=== Begin Enclosure ===

(* ===== verification/Shell.v ===== *)
(** * Shell: the read-eval loop of the command line

    Models [run] of [src/cli.rs], one definition per command, over the node of
    [Node] and the parsers of [Cli].  Standard input is the sequence of lines it
    yields; standard output is the sequence of texts printed; the file system is
    a parameter ([Files]) with the documented behaviour of the calls as laws; the
    metric lines of the lookups a command runs are appended to metrics.log in it.
    The process environment does not change while the program runs. *)

From Stdlib Require Import Strings.Ascii.
From S2P Require Import Prelude Slices Machine Contacts Jitter Cache Crates Text Address AddressParse Package VersionChain.
From S2P Require Import Wire HandleRpc DnsKeys Rpc Lookup Bootstrap Registry Keeps Node Cli.

Local Open Scope string_scope.

(** ** Texts of errors: [Display] is the derived [Debug] *)

Definition debug_key (key : Key) : string := "[" +:+ join ", " (show_byte <$> elems key) +:+ "]".

Definition debug_version (v : Version) : string :=
  "Version { major: " +:+ show_u32 (major v) +:+ ", minor: " +:+ show_u32 (minor v) +:+
  ", patch: " +:+ show_u32 (patch v) +:+ " }".

Definition chain_error_to_string (e : ChainError) : string :=
  match e with
  | NoDnsKey => "NoDnsKey"
  | NoLatestPointer => "NoLatestPointer"
  | InvalidLatestPointer => "InvalidLatestPointer"
  | MissingRecord key => "MissingRecord(" +:+ debug_key key +:+ ")"
  | HashMismatch key => "HashMismatch(" +:+ debug_key key +:+ ")"
  | InvalidEncoding key => "InvalidEncoding(" +:+ debug_key key +:+ ")"
  | InvalidRecord key => "InvalidRecord(" +:+ debug_key key +:+ ")"
  | HeadVersionMismatch => "HeadVersionMismatch"
  | NonDecreasingVersion => "NonDecreasingVersion"
  | Cycle key => "Cycle(" +:+ debug_key key +:+ ")"
  | TooManyVersions => "TooManyVersions"
  | EmptyChain => "EmptyChain"
  | DifferentPackage => "DifferentPackage"
  | UnexpectedRecords => "UnexpectedRecords"
  end.

Definition publish_error_to_string (e : PublishError) : string :=
  match e with
  | VersionNotNewer => "VersionNotNewer"
  | PreviousNotFound => "PreviousNotFound"
  | PreviousNotLatest => "PreviousNotLatest"
  | WrongPackageHistory => "WrongPackageHistory"
  | EncodingFailed => "EncodingFailed"
  | PubNoDnsKey => "NoDnsKey"
  | WrongSigningKey => "WrongSigningKey"
  | InvalidExistingHistory e => "InvalidExistingHistory(" +:+ chain_error_to_string e +:+ ")"
  | BlobNotStored => "BlobNotStored"
  | RecordNotStored => "RecordNotStored"
  | PointerNotStored => "PointerNotStored"
  end.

=== End Enclosure ===

■ Task goal:
The lines from the first of the entries through the line holding "HashMismatch key =>" are to be restated word for word, and no others.

■ Solution for this exercise:
(* ===== verification/Shell.v ===== *)
(** * Shell: the read-eval loop of the command line

    Models [run] of [src/cli.rs], one definition per command, over the node of
    [Node] and the parsers of [Cli].  Standard input is the sequence of lines it
    yields; standard output is the sequence of texts printed; the file system is
    a parameter ([Files]) with the documented behaviour of the calls as laws; the
    metric lines of the lookups a command runs are appended to metrics.log in it.
    The process environment does not change while the program runs. *)

From Stdlib Require Import Strings.Ascii.
From S2P Require Import Prelude Slices Machine Contacts Jitter Cache Crates Text Address AddressParse Package VersionChain.
From S2P Require Import Wire HandleRpc DnsKeys Rpc Lookup Bootstrap Registry Keeps Node Cli.

Local Open Scope string_scope.

(** ** Texts of errors: [Display] is the derived [Debug] *)

Definition debug_key (key : Key) : string := "[" +:+ join ", " (show_byte <$> elems key) +:+ "]".

Definition debug_version (v : Version) : string :=
  "Version { major: " +:+ show_u32 (major v) +:+ ", minor: " +:+ show_u32 (minor v) +:+
  ", patch: " +:+ show_u32 (patch v) +:+ " }".

Definition chain_error_to_string (e : ChainError) : string :=
  match e with
  | NoDnsKey => "NoDnsKey"
  | NoLatestPointer => "NoLatestPointer"
  | InvalidLatestPointer => "InvalidLatestPointer"
  | MissingRecord key => "MissingRecord(" +:+ debug_key key +:+ ")"
  | HashMismatch key => "HashMismatch(" +:+ debug_key key +:+ ")"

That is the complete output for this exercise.